Relying on the 99.9% number requires taking official government numbers (and definition of literacy) as gospel, which is dubious. That being said, a significant increase in literacy in both states mentioned was effected. It’s just that that was another common trend of the 20th century as a whole, not an achievement of Marxist-Leninist systems.
“China lifted people out of world poverty!” is particularly amusing considering the great mass of people lifted out of poverty occurred in the process of…
… adopting capitalism.
Isn’t there still a great mass of people living in poverty in China?
Yes, but legitimately, conditions have improved since the 1990s.
The issue is that they only improved after Deng’s reforms which were capitalism with a coat of red paint, which… calls into question the exact ‘socialist’ nature of the success.
China can’t even have independent worker unions.
So socialist
And part of the issue with trader right now is that Chinese consumption is well below other countries, in part due to poor retirement benefits.
Yes.
Keep in mind when I say this, that I’m here to be better informed, so if I say something wrong please correct me.
“China lifted people out of world poverty!”
My understanding of Chinese initiatives like Belt and Road is that they aren’t just altruistic investments in places like Southeast Asia and Africa, they are actually enormous loans with some promise of a return in the indeterminate future. In effect, China is indebting these countries to them, so it can then coerce them into adopting more pro-China policies, adopting Chinese manufacturered technology, etc. Not to say that the US didn’t do this too, mind you.
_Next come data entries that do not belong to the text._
(** The sets after sorting: the first one, the others, and the elements of the first one. *)
Record inter_input (db : redisDb) (m : gmap bytes sval) (d : Z) (ks : list bytes) (first : bytes) (others : list bytes) (set0 : robj) (vs : list set_value) : Prop := {
  in_db : db_is db m d;
  in_first : set_key m first;
  in_keys : Forall (set_key m) others;
  in_inter : inter_of m (first :: others) = inter_of m ks;
  in_get : getSet db first = Some set0;
  in_rep : set_rep set0 (get m first);
  in_values : values_of set0 vs;
  in_elements : elements_of m first vs;
  in_nodup : NoDup (map vstr vs);
  in_set : get m first = list_to_set (map vstr vs);
  in_member : first ∈ ks
}.

Lemma inter_start db m d ks : db_is db m d -> Forall (set_key m) ks -> ks <> [] ->
  exists db' sets first others set0 vs, sort_sets qsortCompareSetsByCardinality db (map Some ks) = Some (db', sets) /\ omap id sets = first :: others /\ inter_input db' m d ks first others set0 vs.
Proof.
  intros Hdb Hks Hne. destruct (sort_sets_ok qsortCompareSetsByCardinality db m d (map Some ks) Hdb) as (db' & sets & Hsort & Hdb' & Hp); [by apply Forall_fmap|].
  assert (Hp' : omap id sets ≡ₚ ks) by (rewrite <- (omap_Some_id ks); by apply omap_Permutation). destruct (omap id sets) as [|first others] eqn:E; [by apply Permutation_nil_l in Hp'|].
  assert (Hall : Forall (set_key m) (first :: others)) by (by rewrite Hp'). apply Forall_cons in Hall as [Hf Ho]. destruct (getSet_ok server db' m d first Hdb' Hf) as (set0 & Hget & Hset & _).
  destruct (object_values server set0 _ Hset) as (vs & Hv & Hok & Hn & Hs). exists db', sets, first, others, set0, vs. split; [done|]. split; [done|]. split; try done.
  - by apply inter_perm.
  - split; [done|]. apply Forall_forall. intros v Hin. rewrite Hs. by apply elem_of_list_to_set, list_elem_of_fmap_2.
  - rewrite <- Hp'. by left.
Qed.

Lemma inter_cases (db : redisDb) (m : gmap bytes sval) (d : Z) (ks : list bytes) (dstkey : option bytes) (card : bool) (limit : Z) (r : gmap bytes sval * sreply * Z) : db_is db m d -> ks <> [] ->
  (inter_of m ks = ∅ -> refines (match dstkey with Some k => Some (dbDelete db k, RInt 0) | None => Some (db, if card then RInt 0 else RSet 0 []) end) d r) ->
  (forall db' first others set0 vs, inter_input db' m d ks first others set0 vs -> refines (inter_main mode addr fill server db' first others dstkey card limit) d r) ->
  refines (sinterGenericCommand mode addr fill server db ks dstkey card limit) d (spec_sets m ks r).
Proof.
  intros Hdb Hne Hempty Hmain. unfold sinterGenericCommand, spec_sets. rewrite (lookup_sets_ok db m d ks Hdb). destruct (existsb (wrong m) ks); [by apply refines_same|].
  destruct (existsb is_null (map (ptr m) ks)) eqn:E; [by apply Hempty, some_null|].
  destruct (no_null m ks E) as [Hks ->]. destruct (inter_start db m d ks Hdb Hks Hne) as (db' & sets & first & others & set0 & vs & -> & Hsets & Hin).
  cbn [mbind option_bind]. rewrite Hsets. by apply (Hmain db' first others set0 vs).
Qed.

Lemma set_length (l : list bytes) (s : gset bytes) : NoDup l -> list_to_set l = s -> length l = size s.
Proof. intros Hn <-. by rewrite set_size. Qed.

(** The elements that the loop finds are those of the intersection. *)
Lemma common_ok db m d ks first others set0 vs : inter_input db m d ks first others set0 vs ->
  NoDup (map vstr (common m others vs)) /\ list_to_set (map vstr (common m others vs)) = inter_of m ks /\ Z.of_nat (length (common m others vs)) = Z.of_nat (size (inter_of m ks)).
Proof.
  intros Hin. destruct (common_set m first others vs (in_set _ _ _ _ _ _ _ _ Hin) (in_nodup _ _ _ _ _ _ _ _ Hin)) as [Hnc Hc]. rewrite (in_inter _ _ _ _ _ _ _ _ Hin) in Hc.
  split_and!; [done|done|]. by rewrite <- (set_length _ _ Hnc Hc), length_map.
Qed.

Lemma sinter_ok db m d ks : db_is db m d -> ks <> [] -> refines (sinterCommand mode addr fill server db ks) d (spec_cmd m (SINTER ks)).
Proof.
  intros Hdb Hne. apply (inter_cases db m d ks None false 0 _ Hdb Hne).
  - intros ->. apply refines_same; [done|]. split_and!; [by rewrite size_empty|constructor|done].
  - intros db' first others set0 vs Hin. pose proof (common_ok _ _ _ _ _ _ _ _ Hin) as (Hnc & Hc & Hlen). destruct Hin as [Hdb' Hf Ho Hi Hget Hset Hv Hel Hn Hs _].
    unfold inter_main. rewrite Hget. cbn [mbind option_bind].
    destruct (run_reply m d first others (is_ht set0) Ho vs (mkInter db' 0 [] None true) Hdb' Hel eq_refl) as (st & Hrun & Hst & Hd & Hrep & Hcard).
    rewrite (foreach_ok addr set0 vs _ _ st Hv Hrun). cbn [mbind option_bind]. apply refines_same; [by apply put_same|]. cbn [i_reply i_cardinality app] in Hrep, Hcard.
    rewrite Hrep, Hcard. cbn [reply_ok]. split_and!; [lia|done|done].
Qed.

Lemma sintercard_ok db m d ks limit : db_is db m d -> ks <> [] -> 0 <= limit ->
  refines (sinterGenericCommand mode addr fill server db ks None true limit) d (spec_sets m ks (m, SInt (at_most limit (Z.of_nat (size (inter_of m ks)))), 0)).
Proof.
  intros Hdb Hne Hl. apply (inter_cases db m d ks None true limit _ Hdb Hne).
  - intros ->. apply refines_same; [done|]. rewrite size_empty. cbn [reply_ok]. unfold at_most. destruct (Z.eqb_spec limit 0); lia.
  - intros db' first others set0 vs Hin. pose proof (common_ok _ _ _ _ _ _ _ _ Hin) as (Hnc & Hc & Hlen). destruct Hin as [Hdb' Hf Ho Hi Hget Hset Hv Hel Hn Hs _].
    unfold inter_main. rewrite Hget. cbn [mbind option_bind].
    destruct (run_card m d first others (is_ht set0) Ho limit vs (mkInter db' 0 [] None true) Hl Hdb' Hel ltac:(cbn [i_cardinality]; lia)) as (st & Hrun & Hst & Hcard).
    rewrite (foreach_ok addr set0 vs _ _ st Hv Hrun). cbn [mbind option_bind]. apply refines_same; [by apply put_same|]. cbn [reply_ok]. by rewrite Hcard, Hlen.
Qed.

(** ** Storing a result *)

Lemma store_result_ok db m d dst o s : db_is db m d -> set_rep o s -> s <> ∅ -> refines (store_result db dst o) d (spec_store m dst s).
Proof.
  intros Hdb Ho Hs. unfold store_result, spec_store, put. rewrite !decide_False by done. destruct (setTypeSize_ok server o s Ho) as (o1 & -> & Ho1). cbn [mbind option_bind].
  eexists _, _. split; [done|]. cbn [fst snd]. split; [|done]. by apply touch_ok, put_new.
Qed.

Lemma store_empty_ok db m d dst : db_is db m d -> refines (Some (dbDelete db dst, RInt 0)) d (spec_store m dst ∅).
Proof. intros Hdb. eexists _, _. split; [done|]. unfold spec_store, put. rewrite !decide_True by done. cbn [fst snd]. split; [by apply delete_ok|by rewrite size_empty]. Qed.

Lemma size_pos (s : gset bytes) : (Z.of_nat (size s) >? 0) = negb (bool_decide (s = ∅)).
Proof.
  case_bool_decide as Hs; cbn [negb]; [by rewrite Hs, size_empty|]. assert (size s <> 0%nat) by (intros Hz; apply Hs, leibniz_equiv, size_empty_inv; lia). lia.
Qed.

(** A result that is stored after [f] has put it in its final form. *)
Lemma store_ok db m d dst o s (f : robj -> option robj) : db_is db m d -> set_rep o s -> (forall o, set_rep o s -> exists o', f o = Some o' /\ set_rep o' s) ->
  refines ('(o, n) ← setTypeSize o; if n >? 0 then o ← f o; store_result db dst o else Some (dbDelete db dst, RInt 0)) d (spec_store m dst s).
Proof.
  intros Hdb Ho Hf. destruct (setTypeSize_ok server o s Ho) as (o1 & -> & Ho1). cbn [mbind option_bind]. rewrite size_pos. case_bool_decide as Hs; cbn [negb]; [subst s; by apply store_empty_ok|].
  destruct (Hf o1 Ho1) as (o2 & -> & Ho2). by apply store_result_ok.
Qed.

Lemma inter_finish_ok o s only : set_rep o s -> (only = true -> set_Forall is_int s) -> exists o', inter_finish addr fill server o only = Some o' /\ set_rep o' s.
Proof.
  intros Ho Hint. unfold inter_finish.
  assert (H1 : exists o1, (if only then maybeConvertToIntset addr fill server o else Some o) = Some o1 /\ set_rep o1 s).
  { destruct only; [|by exists o]. destruct (maybeConvertToIntset_ok addr fill server Hconf o s Ho (Hint eq_refl)) as (o1 & -> & Ho1 & _). by exists o1. }
  destruct H1 as (o1 & -> & Ho1). cbn [mbind option_bind]. destruct o1 as [iset|lp|ht]; [by eexists| |by eexists].
  destruct Ho1 as [Hok (ps & num & R & Hn & Hs)]. destruct (shrink_rep lp ps num R) as (lp' & -> & R'). eexists. split; [done|]. by eapply rep_listpack.
Qed.

Lemma inter_dstset_ok o s : set_rep o s -> exists d, inter_dstset o = Some d /\ set_rep d ∅.
Proof.
  intros Ho. destruct o as [iset|lp|ht]; cbn [inter_dstset].
  - eexists. split; [done|]. by apply (empty_set_rep server Hconf).
  - destruct Ho as [_ (ps & num & R & _)]. unfold lpBytes. rewrite (wf_get_total (rep_wf _ _ _ R)). cbn [mbind option_bind]. destruct (lpNew_rep (Z.to_nat (total (ents ps)))) as (m & Hm & _). rewrite Hm.
    eexists. split; [done|]. apply (empty_set_rep server Hconf). by eexists.
  - unfold createSetListpackObject. destruct (lpNew_rep 0) as (m & Hm & _). rewrite Hm. eexists. split; [done|]. apply (empty_set_rep server Hconf). by eexists.
Qed.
Most of China’s action in reducing world poverty is related to improving the economic conditions of its people, mainly through state capitalism and taking on enormous debt.
It is likely that China is presenting other countries with economic conditions that are near the conditions that the Chinese government will accept and the infrastructure has a higher probability of being built than other forms of economic aid. Major issues with Chinese deals is that the payment plan for a lot of these deals is on the order of a century and Chinese engineers don’t design for economics. So, Chinese infrastructure tends to be overbuilt and doesn’t always serve the economics of the region. After that, the countries with this infrastructure built have issues paying off the debt.
When people talk about China lifting folk out of poverty, they generally mean domestically. Belt-and-road initiatives haven’t had enough time to had that kind of effect, even assuming that is the effect they will have.